Assignment — Please output exactly the part of the records below that opens with the line containing "bk_zero : counter" and closes with the line containing "(w_subs w') ->", both lines included, and nothing else.

[Records from a data collection]
Segment Open

(** The requests of [l] that were refused activations, [pre] being the requests
    before them. *)
Fixpoint refusals (pre l : list Request) : nat :=
  match l with
  | [] => 0
  | r :: l' =>
      match r with
      | RpcActivateOnu _ => if decide ((device pre r).1 = OK) then 0 else 1
      | _ => 0
      end + refusals (pre ++ [r]) l'
  end.

Lemma refusals_app pre l1 l2 : refusals pre (l1 ++ l2) = (refusals pre l1 + refusals (pre ++ l1) l2)%nat.
Proof.
  revert pre. induction l1 as [|r l1 IH]; intros pre; cbn; [by rewrite app_nil_r|].
  rewrite IH, <-app_assoc. cbn. lia.
Qed.

Lemma refusals_none pre l : Forall (fun q => ~ is_activation q) l -> refusals pre l = 0%nat.
Proof.
  intros Hl. revert pre. induction Hl as [|q l Hq _ IH]; intros pre; [done|]. cbn. rewrite IH.
  by destruct q; [destruct Hq|..].
Qed.

Lemma refusals_lookup pre l i onu :
  refusals pre l = 0%nat -> l !! i = Some (RpcActivateOnu onu) ->
  (device (pre ++ take i l) (RpcActivateOnu onu)).1 = OK.
Proof.
  revert pre i. induction l as [|r l IH]; intros pre i Hr Hi; [done|]. cbn in Hr.
  destruct i as [|i]; cbn in Hi |- *.
  - injection Hi as ->. rewrite app_nil_r. case_decide; [done|lia].
  - rewrite <-(IH (pre ++ [r]) i); [by rewrite <-app_assoc|lia|done].
Qed.

Definition total (R : list share) : nat := sum_list (credit <$> R).

Record accounts (w : World) (R : list share) : Prop := {
  ac_wgs : (0 < length (w_wgs w))%nat;
  ac_subs : Forall (fun s => subWg s <> 0%nat) (w_subs w);
  ac_count : Z.of_nat (total R + refusals [] (w_trace w)) <= counter w 0;
  ac_main : (length (omap mode R) <= 1)%nat;
  ac_settled : Some false ∈ mode <$> R -> counter w 0 = 0;
  ac_killed : w_killed w = true -> omap mode R = [] /\ counter w 0 = 0;
}.

Lemma accounts_perm w R R' : R ≡ₚ R' -> accounts w R -> accounts w R'.
Proof.
  intros HR [H2 H3 H4 H5 H6 H7]. unfold total in *. split; unfold total; rewrite <-?HR; try done.
  intros Hk. destruct (H7 Hk) as [Hm Hc]. split; [|done].
  apply Permutation_nil. by rewrite <-Hm, HR.
Qed.

(** An operation, seen from the accounts of the others. *)
Record books (w w' : World) (r r' : share) : Prop := {
  bk_wgs : (0 < length (w_wgs w'))%nat;
  bk_subs : Forall (fun s => subWg s <> 0%nat) (w_subs w');
  bk_count : Z.of_nat (credit r' + refusals [] (w_trace w')) - counter w' 0
             <= Z.of_nat (credit r + refusals [] (w_trace w)) - counter w 0;
  bk_zero : counter w 0 = 0 -> counter w' 0 = 0 \/ is_Some (mode r) /\ mode r' = Some true;
  bk_mode : is_Some (mode r') -> is_Some (mode r);
  bk_settled : mode r' = Some false -> mode r = Some false \/ counter w' 0 = 0;
  bk_killed : w_killed w' = true -> w_killed w = true \/ mode r = Some false /\ mode r' = None;
}.

Lemma accounts_books w w' t t' R :
  accounts w (t :: R) -> books w w' t t' -> accounts w' (t' :: R).
Proof.
  intros [H2 H3 H4 H5 H6 H7] [B1 B2 B3 B4 B5 B6 B7].
  assert (is_Some (mode t) -> omap mode R = []) as Honly.
  { intros [b Hb]. cbn in H5. rewrite Hb in H5. cbn in H5. destruct (omap mode R); [done|cbn in H5; lia]. }
  assert (forall b, Some b ∈ mode <$> R -> omap mode R <> []) as Hin.
  { intros b (u & Hu & Hur)%list_elem_of_fmap Hnil.
    assert (b ∈ omap mode R) as Hb by (apply list_elem_of_omap; by exists u).
    rewrite Hnil in Hb. by apply not_elem_of_nil in Hb. }
  split; [done|done| | | |].
  - unfold total in *. cbn in *. lia.
  - cbn in *. destruct (mode t') as [b|] eqn:Et'.
    + rewrite Honly by (apply B5; by eexists). done.
    + destruct (mode t); cbn in H5; lia.
  - rewrite fmap_cons. intros [Hm|Hm]%elem_of_cons.
    + symmetry in Hm. destruct (B6 Hm) as [Ht|?]; [|done].
      destruct B4 as [?|[_ ?]]; [|done|congruence]. apply H6. rewrite fmap_cons, Ht. apply elem_of_cons. by left.
    + destruct B4 as [?|[Ht _]]; [apply H6; rewrite fmap_cons; apply elem_of_cons; by right|done|].
      by destruct (Hin _ Hm (Honly Ht)).
  - intros Hk. destruct (B7 Hk) as [Hw|[Ht Ht']].
    + destruct (H7 Hw) as [Hnil Hz]. cbn in Hnil. destruct (mode t) as [b|] eqn:Et; [done|].
      assert (mode t' = None) as Ht'.
      { destruct (mode t') as [b|]; [|done]. destruct B5 as [? ?]; [by eexists|done]. }
      cbn. rewrite Ht'. split; [done|]. destruct (B4 Hz) as [?|[[? ?] _]]; done.
    + cbn. rewrite Ht'. split; [apply Honly; by eexists|].
      destruct B4 as [?|[_ ?]]; [|done|congruence].
      apply H6. rewrite fmap_cons, Ht. apply elem_of_cons. by left.
Qed.

(** Most operations have no part in the accounts. *)
Lemma books_same w w' r :
  (0 < length (w_wgs w))%nat -> Forall (fun s => subWg s <> 0%nat) (w_subs w') ->
  length (w_wgs w) = length (w_wgs w') -> counter w' 0 = counter w 0 ->
  refusals [] (w_trace w') = refusals [] (w_trace w) -> w_killed w' = w_killed w ->
  books w w' r r.
Proof. intros H1 H2 H3 H4 H5 H6. split; rewrite ?H4, ?H5, ?H6; auto; lia. Qed.

(** ** One operation *)

Lemma refusals_snoc tr r :
  refusals [] (tr ++ [r]) =
  (refusals [] tr + match r with
                    | RpcActivateOnu _ => if decide ((device tr r).1 = OK) then 0 else 1
                    | _ => 0
                    end)%nat.
Proof. rewrite refusals_app. cbn. lia. Qed.

Lemma books_wg_add g d w w' r K :
  (0 < length (w_wgs w))%nat -> Forall (fun s => subWg s <> 0%nat) (w_subs w) ->
  op_can (OpWgAdd g d) r K -> exec (OpWgAdd g d) w = Done tt w' ->
  exists r', books w w' r r' /\ K tt r'.
Proof.
  intros Hw Hs Ho He. destruct r as [n m]. unfold exec, wg_add in He.
  destruct (w_wgs w !! g) as [c|] eqn:Hg; [|done].
  destruct (Z.ltb_spec (c + d) 0) as [|Hd]; [done|]. injection He as <-.
  apply lookup_lt_Some in Hg as Hlt.
  pose proof (counter_insert w g (c + d) 0 Hlt) as Hcnt.
  destruct Ho as [Hother Hzero]. destruct (decide (g = 0%nat)) as [->|Hne].
  - rewrite decide_True in Hcnt by done.
    assert (counter w 0 = c) as Hc by (unfold counter; by rewrite Hg).
    destruct (Hzero eq_refl) as [(-> & Hm & HK)|(-> & n' & -> & HK)];
      (eexists; split; [|exact HK]); split; cbn; rewrite ?length_insert, ?Hcnt; try done; try lia; auto.
  - eexists; split; [|by apply Hother]. rewrite decide_False in Hcnt by done.
    apply books_same; try done. cbn. by rewrite length_insert.
Qed.

Lemma books_rpc q w r K :
  (0 < length (w_wgs w))%nat -> Forall (fun s => subWg s <> 0%nat) (w_subs w) ->
  op_can (OpRpc q) r K ->
  exists r', books w (set_trace (w_trace w ++ [q]) w) r r' /\ K (status_Err (device (w_trace w) q)) r'.
Proof.
  intros Hw Hs Ho. destruct r as [n m]. pose proof (refusals_snoc (w_trace w) q) as Hr.
  destruct q as [onu|fl|ts|tq|rq|gr]; cbn [op_can] in Ho;
    try (eexists; split; [apply books_same; try done; cbn; rewrite Hr; lia|apply Ho, told_status]).
  destruct Ho as [HNone (n' & -> & HSome)]. unfold status_Err. case_decide as Hok.
  - eexists; split; [|exact HNone]. apply books_same; try done. cbn. rewrite Hr. lia.
  - eexists; split; [|apply HSome]. split; cbn; rewrite ?Hr; try done; try lia; auto.
    change (counter (set_trace (w_trace w ++ [RpcActivateOnu onu]) w) 0) with (counter w 0). lia.
Qed.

Segment Closed

Solved problem —
  bk_zero : counter w 0 = 0 -> counter w' 0 = 0 \/ is_Some (mode r) /\ mode r' = Some true;
  bk_mode : is_Some (mode r') -> is_Some (mode r);
  bk_settled : mode r' = Some false -> mode r = Some false \/ counter w' 0 = 0;
  bk_killed : w_killed w' = true -> w_killed w = true \/ mode r = Some false /\ mode r' = None;
}.

Lemma accounts_books w w' t t' R :
  accounts w (t :: R) -> books w w' t t' -> accounts w' (t' :: R).
Proof.
  intros [H2 H3 H4 H5 H6 H7] [B1 B2 B3 B4 B5 B6 B7].
  assert (is_Some (mode t) -> omap mode R = []) as Honly.
  { intros [b Hb]. cbn in H5. rewrite Hb in H5. cbn in H5. destruct (omap mode R); [done|cbn in H5; lia]. }
  assert (forall b, Some b ∈ mode <$> R -> omap mode R <> []) as Hin.
  { intros b (u & Hu & Hur)%list_elem_of_fmap Hnil.
    assert (b ∈ omap mode R) as Hb by (apply list_elem_of_omap; by exists u).
    rewrite Hnil in Hb. by apply not_elem_of_nil in Hb. }
  split; [done|done| | | |].
  - unfold total in *. cbn in *. lia.
  - cbn in *. destruct (mode t') as [b|] eqn:Et'.
    + rewrite Honly by (apply B5; by eexists). done.
    + destruct (mode t); cbn in H5; lia.
  - rewrite fmap_cons. intros [Hm|Hm]%elem_of_cons.
    + symmetry in Hm. destruct (B6 Hm) as [Ht|?]; [|done].
      destruct B4 as [?|[_ ?]]; [|done|congruence]. apply H6. rewrite fmap_cons, Ht. apply elem_of_cons. by left.
    + destruct B4 as [?|[Ht _]]; [apply H6; rewrite fmap_cons; apply elem_of_cons; by right|done|].
      by destruct (Hin _ Hm (Honly Ht)).
  - intros Hk. destruct (B7 Hk) as [Hw|[Ht Ht']].
    + destruct (H7 Hw) as [Hnil Hz]. cbn in Hnil. destruct (mode t) as [b|] eqn:Et; [done|].
      assert (mode t' = None) as Ht'.
      { destruct (mode t') as [b|]; [|done]. destruct B5 as [? ?]; [by eexists|done]. }
      cbn. rewrite Ht'. split; [done|]. destruct (B4 Hz) as [?|[[? ?] _]]; done.
    + cbn. rewrite Ht'. split; [apply Honly; by eexists|].
      destruct B4 as [?|[_ ?]]; [|done|congruence].
      apply H6. rewrite fmap_cons, Ht. apply elem_of_cons. by left.
Qed.

(** Most operations have no part in the accounts. *)
Lemma books_same w w' r :
  (0 < length (w_wgs w))%nat -> Forall (fun s => subWg s <> 0%nat) (w_subs w') ->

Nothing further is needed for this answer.